▸ WHAT IS EXPECTED
Only the lines from the top of the data through the line containing "destruct (Z.to_nat (depth" should be duplicated, exactly as they appear.

[Records from a data source]
Lemma getHashPath_high (st : State DB) (i : Z) :
  1 <= depth (this st) -> 2 ^ 31 <= i < 2 ^ 32 ->
  getHashPath i st = (inl RangeError, st).
Proof.
  intros HD Hi. unfold getHashPath. unfold bind at 1. unfold this_depth at 1.
  cbn [fst snd]. unfold bind at 1.
  destruct (Z.to_nat (depth (this st))) as [|fuel] eqn:Ef; [lia|].
  cbn [getHashPath_loop]. unfold bind at 1. unfold this_depth at 1. cbn [fst snd].
  destruct (Z.ltb_spec 0 (depth (this st))); [|lia].
  unfold bind at 1. rewrite readNode_range; [reflexivity|].
  pose proof (xor_high i Hi). unfold uint32. lia.
Qed.

Lemma updateElement_loop_high (fuel : nat) (st : State DB) (i : Z) (h : Buffer) :
  1 <= depth (this st) -> 2 ^ 31 <= i < 2 ^ 32 ->
  exists e, updateElement_loop fuel 1 i h st = (inl e, st).
Proof.
  intros HD Hi. destruct fuel as [|fuel]; cbn [updateElement_loop];
    unfold bind at 1; unfold this_depth at 1; cbn [fst snd];
    (destruct (Z.leb_spec 1 (depth (this st))); [|lia]).
  - exists OutOfFuel. reflexivity.
  - unfold bind at 1. rewrite readNode_range; [exists RangeError; reflexivity|].
    pose proof (xor_high i Hi). unfold uint32. lia.
Qed.

(** [updateElement] at such an index throws, after at most the write of the
    leaf; the root field stays. *)
Lemma updateElement_high (st : State DB) (i : Z) (v : Buffer) :
  1 <= depth (this st) -> 2 ^ 31 <= i < 2 ^ 32 ->
  exists e st', updateElement i v st = (inl e, st') /\ this st' = this st.
Proof.
  intros HD Hi. unfold updateElement. unfold bind at 1.
  assert (Hw : this (snd (writeNode 0 i (hash v) st)) = this st).
  { unfold writeNode. destruct (LEAF_BYTES <? _); [reflexivity|].
    unfold bind, this_name, lift. cbn [fst snd].
    destruct (generateKey _ 0 i); [reflexivity|].
    unfold store_put. destruct (db_put _ _ _); reflexivity. }
  destruct (writeNode 0 i (hash v) st) as [[e|[]] st1]; cbn [snd] in Hw.
  - exists e, st1. split; [reflexivity|exact Hw].
  - unfold bind at 1. unfold this_depth at 1. cbn [fst snd]. unfold bind at 1.
    destruct (updateElement_loop_high (Z.to_nat (depth (this st1))) st1 i (hash v))
      as [e ->]; [rewrite Hw; exact HD|exact Hi|].
    exists e, st1. split; [reflexivity|exact Hw].
Qed.

End High.

(** C6, where the code departs from it.  On a tree of depth 32 every index
    from 2^31 to 2^32 - 1 is in range, yet [getHashPath] returns no pairs
    there: [index ^ 1] is a negative 32-bit integer, and the key derivation
    of the first [readNode] raises a RangeError. *)
Theorem getHashPath_overflow {DB : Type} `{LevelUp DB} (st : State DB) (i : Z) :
  depth (this st) = 32 -> 2 ^ 31 <= i < 2 ^ 32 ->
  0 <= i < 2 ^ depth (this st)
  /\ fst (getHashPath i st) = inl RangeError.
Proof.
  intros HD Hi. split; [rewrite HD; lia|].
  rewrite getHashPath_high by (rewrite ?HD; lia). reflexivity.
Qed.

Lemma getHashPath_overflow_witness :
  0 <= 4294967295 < 2 ^ depth (this state_t32)
  /\ fst (getHashPath 4294967295 state_t32) = inl RangeError.
Proof.
  apply (getHashPath_overflow state_t32 4294967295).
  - reflexivity.
  - lia.
Defined.

(** C1, where the code departs from it.  On a tree of depth 32,
    [updateElement(2^31, v)] throws and leaves the root as it was, and
    [getHashPath(2^31)] then throws a RangeError: there is no path to fold
    up to [getRoot()]. *)
Theorem hashPath_overflow_after_update {DB : Type} `{LevelUp DB}
    (st : State DB) (v : Buffer) :
  depth (this st) = 32 ->
  (exists e, fst (updateElement 2147483648 v st) = inl e)
  /\ fst (getRoot (snd (updateElement 2147483648 v st))) = fst (getRoot st)
  /\ fst (getHashPath 2147483648 (snd (updateElement 2147483648 v st)))
     = inl RangeError.
Proof.
  intros HD.
  destruct (updateElement_high st 2147483648 v) as (e & st' & -> & Ht); [lia|lia|].
  cbn [fst snd]. split; [exists e; reflexivity|].
  split; [unfold getRoot, this_root; cbn [fst]; rewrite Ht; reflexivity|].
  rewrite getHashPath_high; [reflexivity|rewrite Ht; lia|lia].
Qed.

Lemma hashPath_overflow_after_update_witness :
  (exists e, fst (updateElement 2147483648 (list_byte_of_string "a") state_t32) = inl e)
  /\ fst (getRoot (snd (updateElement 2147483648 (list_byte_of_string "a") state_t32)))
     = fst (getRoot state_t32)
  /\ fst (getHashPath 2147483648
            (snd (updateElement 2147483648 (list_byte_of_string "a") state_t32)))
     = inl RangeError.
Proof.
  apply (hashPath_overflow_after_update state_t32 (list_byte_of_string "a")).
  reflexivity.
Defined.

(** ** Success of an update *)

Section Total.

Context {DB : Type} `{LevelUp DB}.

(** The outcomes of [writeNode] on a value of at most 64 bytes and an
    address in range: the put under the node's key, accepted or rejected. *)
Lemma writeNode_spec (nm : string) (D l j : Z) (v : Buffer) (st : State DB) :
  wf nm D st -> uint32 l -> uint32 j -> (length v <= 64)%nat ->
  exists st', this st' = this st
    /\ ((exists e, writeNode l j v st = (inl (Rejected e), st') /\ db st' = db st
                   /\ db_put (db st) (storeKey nm l j) v = inl e)
        \/ (writeNode l j v st = (inr tt, st')
            /\ db_put (db st) (storeKey nm l j) v = inr (db st'))).
Proof.
  intros (Hn & _ & _) Hl Hj Hv. unfold writeNode, LEAF_BYTES.
  destruct (Z.ltb_spec 64 (Z.of_nat (length v))); [lia|].
  unfold bind, this_name, lift. cbn [fst snd].
  rewrite generateKey_ok by assumption. rewrite Hn. fold (storeKey nm l j).
  unfold store_put. destruct (db_put (db st) (storeKey nm l j) v) as [e|d'].
  - eexists. split; [|left; exists e; repeat split]. reflexivity.
  - eexists. split; [|right; split; reflexivity]. reflexivity.
Qed.

Lemma wf_this (nm : string) (D : Z) (st st' : State DB) :
  this st' = this st -> wf nm D st -> wf nm D st'.
Proof. unfold wf. intros ->. tauto. Qed.

Context `{!Reliable DB}.

Lemma writeNode_ok (nm : string) (D l j : Z) (v : Buffer) (st : State DB) :
  wf nm D st -> uint32 l -> uint32 j -> (length v <= 64)%nat ->
  exists st', writeNode l j v st = (inr tt, st') /\ this st' = this st
              /\ db_put (db st) (storeKey nm l j) v = inr (db st').
Proof.
  intros Hwf Hl Hj Hv.
  destruct (writeNode_spec nm D l j v st Hwf Hl Hj Hv)
    as (st' & Ht & [(e & _ & _ & Hp)|[E P]]).
  - destruct (put_total (db st) (storeKey nm l j) v) as [d' Hp']. congruence.
  - exists st'. auto.
Qed.

End Total.

Section Succeeds.

Context {DB : Type} `{LevelUp DB} `{!Reliable DB}.

Lemma half_range (j k : Z) : 0 <= k -> 0 <= j < 2 ^ (k + 1) -> 0 <= j / 2 < 2 ^ k.
Proof.
  intros Hk Hj. rewrite Z.pow_add_r in Hj by lia. change (2 ^ 1) with 2 in Hj.
  split; [apply Z.div_pos; lia|apply Z.div_lt_upper_bound; lia].
Qed.

(** With enough fuel (the depth is enough) the loop of [updateElement] runs
    to its end on every index below 2^31. *)
Lemma updateElement_loop_total (nm : string) (D : Z) (fuel : nat) :
  1 <= D <= 32 ->
  forall (l j : Z) (h : Buffer) (st : State DB),
    wf nm D st -> 1 <= l <= D + 1 -> D + 1 - l <= Z.of_nat fuel ->
    0 <= j < 2 ^ (D + 1 - l) -> j < 2 ^ 31 -> length h = 32%nat ->
    exists x st', updateElement_loop fuel l j h st = (inr x, st') /\ wf nm D st'.
Proof.
  intros HD. induction fuel as [|fuel IH]; intros l j h st Hwf Hl Hf Hj Hj31 Hh;
    cbn [updateElement_loop]; unfold bind at 1; unfold this_depth at 1;
    cbn [fst snd]; destruct Hwf as (Hn & Hd & Hc); rewrite Hd;
    destruct (Z.leb_spec l D); try lia;
    try (exists h, st; split; [reflexivity|unfold wf; auto]).
  unfold bind at 1.
  pose proof (xor_small_range j ltac:(lia)) as Hx.
  destruct (readNode_spec nm D (l - 1) (JS.xor j 1) st) as (st1 & -> & Hwf1 & _);
    [unfold wf; auto|unfold uint32; lia|unfold uint32; lia|].
  unfold bind at 1.
  set (h' := if JS.not (JS.and j 1) then _ else _).
  assert (Hh' : length h' = 32%nat) by (subst h'; destruct (JS.not _); apply compress_length).
  rewrite sar_small by lia.
  pose proof (half_range j (D - l) ltac:(lia)
                ltac:(replace (D - l + 1) with (D + 1 - l) by lia; exact Hj)) as Hp.
  destruct (writeNode_ok nm D l (j / 2) h' st1) as (st2 & -> & Ht & _);
    [exact Hwf1|unfold uint32; lia| |lia|].
  { unfold uint32. assert (2 ^ (D - l) <= 2 ^ 31) by (apply Z.pow_le_mono_r; lia). lia. }
  apply IH; try lia.
  - apply (wf_this nm D st1 st2 Ht Hwf1).
  - replace (D + 1 - (l + 1)) with (D - l) by lia. exact Hp.
  - assert (2 ^ (D - l) <= 2 ^ 31) by (apply Z.pow_le_mono_r; lia). lia.
Qed.

(** [updateElement] succeeds on a well-formed tree and a reliable store, for
    every index of the tree below 2^31 and every payload. *)
Lemma updateElement_total (nm : string) (D i : Z) (v : Buffer) (st : State DB) :
  wf nm D st -> 1 <= D <= 32 -> 0 <= i < 2 ^ D -> i < 2 ^ 31 ->
  exists r st', updateElement i v st = (inr r, st').
Proof.
  intros Hwf HD Hi Hi31. unfold updateElement. unfold bind at 1.
  destruct (writeNode_ok nm D 0 i (hash v) st) as (st1 & -> & Ht & _);
    [exact Hwf|unfold uint32; lia|unfold uint32; lia|rewrite hash_length; lia|].
  pose proof (wf_this nm D st st1 Ht Hwf) as Hwf1.
  unfold bind at 1. unfold this_depth at 1. cbn [fst snd].
  destruct Hwf1 as (Hn1 & Hd1 & Hc1). rewrite Hd1. unfold bind at 1.
  destruct (updateElement_loop_total nm D (Z.to_nat D) HD 1 i (hash v) st1)
    as (x & st2 & -> & (Hn2 & Hd2 & Hc2));
    [unfold wf; auto|lia|lia|replace (D + 1 - 1) with D by lia; lia|lia
    |apply hash_length|].
  unfold bind at 1. unfold set_root at 1. cbn [fst snd]. unfold bind at 1.
  rewrite writeMetaData_eq by (cbn; rewrite Hd2; unfold uint32; lia).
  unfold store_put. cbn [this db log with_root name depth root].
  destruct (put_total (db st2) (name (this st2)) (metaRecord x (depth (this st2))))
    as [d' ->].
  unfold this_root. cbn. eauto.
Qed.

End Succeeds.

(** C2, where the code departs from it.  [updateElement] hashes the payload
    first and hands the 32-byte digest to [writeNode], so the 64-byte bound
    is never tested against the payload: on a reliable store the call
    succeeds for every payload, whatever its length, and never fails with
    'Bad leaf value'. *)
Theorem updateElement_payload_unchecked {DB : Type} `{LevelUp DB} `{!Reliable DB}
    (st : State DB) (i : Z) (rawValue : Buffer) :
  1 <= depth (this st) <= 32 -> cache_ok (hasher (this st)) ->
  0 <= i < 2 ^ depth (this st) -> i < 2 ^ 31 ->
  exists newRoot st',
    updateElement i rawValue st = (inr newRoot, st')
    /\ fst (updateElement i rawValue st) <> inl BadLeafValue.
Proof.
  intros HD Hc Hi Hi31.
  destruct (updateElement_total (name (this st)) (depth (this st)) i rawValue st)
    as (r & st' & E); [unfold wf; auto|assumption..|].
  exists r, st'. split; [exact E|]. rewrite E. discriminate.
Qed.

Lemma updateElement_payload_unchecked_witness :
  length (Buf.alloc 65) = 65%nat
  /\ exists newRoot st',
       updateElement 0 (Buf.alloc 65) (state_d1 "t") = (inr newRoot, st')
       /\ fst (updateElement 0 (Buf.alloc 65) (state_d1 "t")) <> inl BadLeafValue.
Proof.
  split; [reflexivity|].
  apply (updateElement_payload_unchecked (state_d1 "t") 0 (Buf.alloc 65)).
  - cbn. lia.
  - apply new_Sha256Hasher_ok.
  - cbn. lia.
  - lia.
Defined.

(** ** Node keys *)

Lemma keyPreimage_concat (nm : string) (l j : Z) :
  concat [Buf.from nm; Buf.le32 l ++ Buf.le32 j] = keyPreimage nm l j.
Proof. unfold keyPreimage. cbn [concat]. rewrite app_nil_r. reflexivity. Qed.

Lemma list_byte_of_string_inj (s s' : string) :
  list_byte_of_string s = list_byte_of_string s' -> s = s'.
Proof.
  intros E. rewrite <- (string_of_list_byte_of_string s),
    <- (string_of_list_byte_of_string s'), E. reflexivity.
Qed.

(** The hashed bytes determine the name, the level and the index. *)
Lemma keyPreimage_inj (nm nm' : string) (l j l' j' : Z) :
  uint32 l -> uint32 j -> uint32 l' -> uint32 j' ->
  keyPreimage nm l j = keyPreimage nm' l' j' -> nm = nm' /\ l = l' /\ j = j'.
Proof.
  intros Hl Hj Hl' Hj' E. unfold keyPreimage in E.
  assert (Hlen : length (Buf.from nm) = length (Buf.from nm')).
  { apply (f_equal (@length byte)) in E. rewrite !length_app in E.
    change (length (Buf.le32 l)) with 4%nat in E.
    change (length (Buf.le32 l')) with 4%nat in E.
    change (length (Buf.le32 j)) with 4%nat in E.
    change (length (Buf.le32 j')) with 4%nat in E. lia. }
  apply app_inj_1 in E; [|exact Hlen]. destruct E as [E1 E2].
  apply app_inj_1 in E2; [|reflexivity]. destruct E2 as [E2 E3].
  split; [apply list_byte_of_string_inj; exact E1|].
  split; apply le32_inj; assumption.
Qed.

▸ ANSWER BELOW
Lemma getHashPath_high (st : State DB) (i : Z) :
  1 <= depth (this st) -> 2 ^ 31 <= i < 2 ^ 32 ->
  getHashPath i st = (inl RangeError, st).
Proof.
  intros HD Hi. unfold getHashPath. unfold bind at 1. unfold this_depth at 1.
  cbn [fst snd]. unfold bind at 1.
  destruct (Z.to_nat (depth (this st))) as [|fuel] eqn:Ef; [lia|].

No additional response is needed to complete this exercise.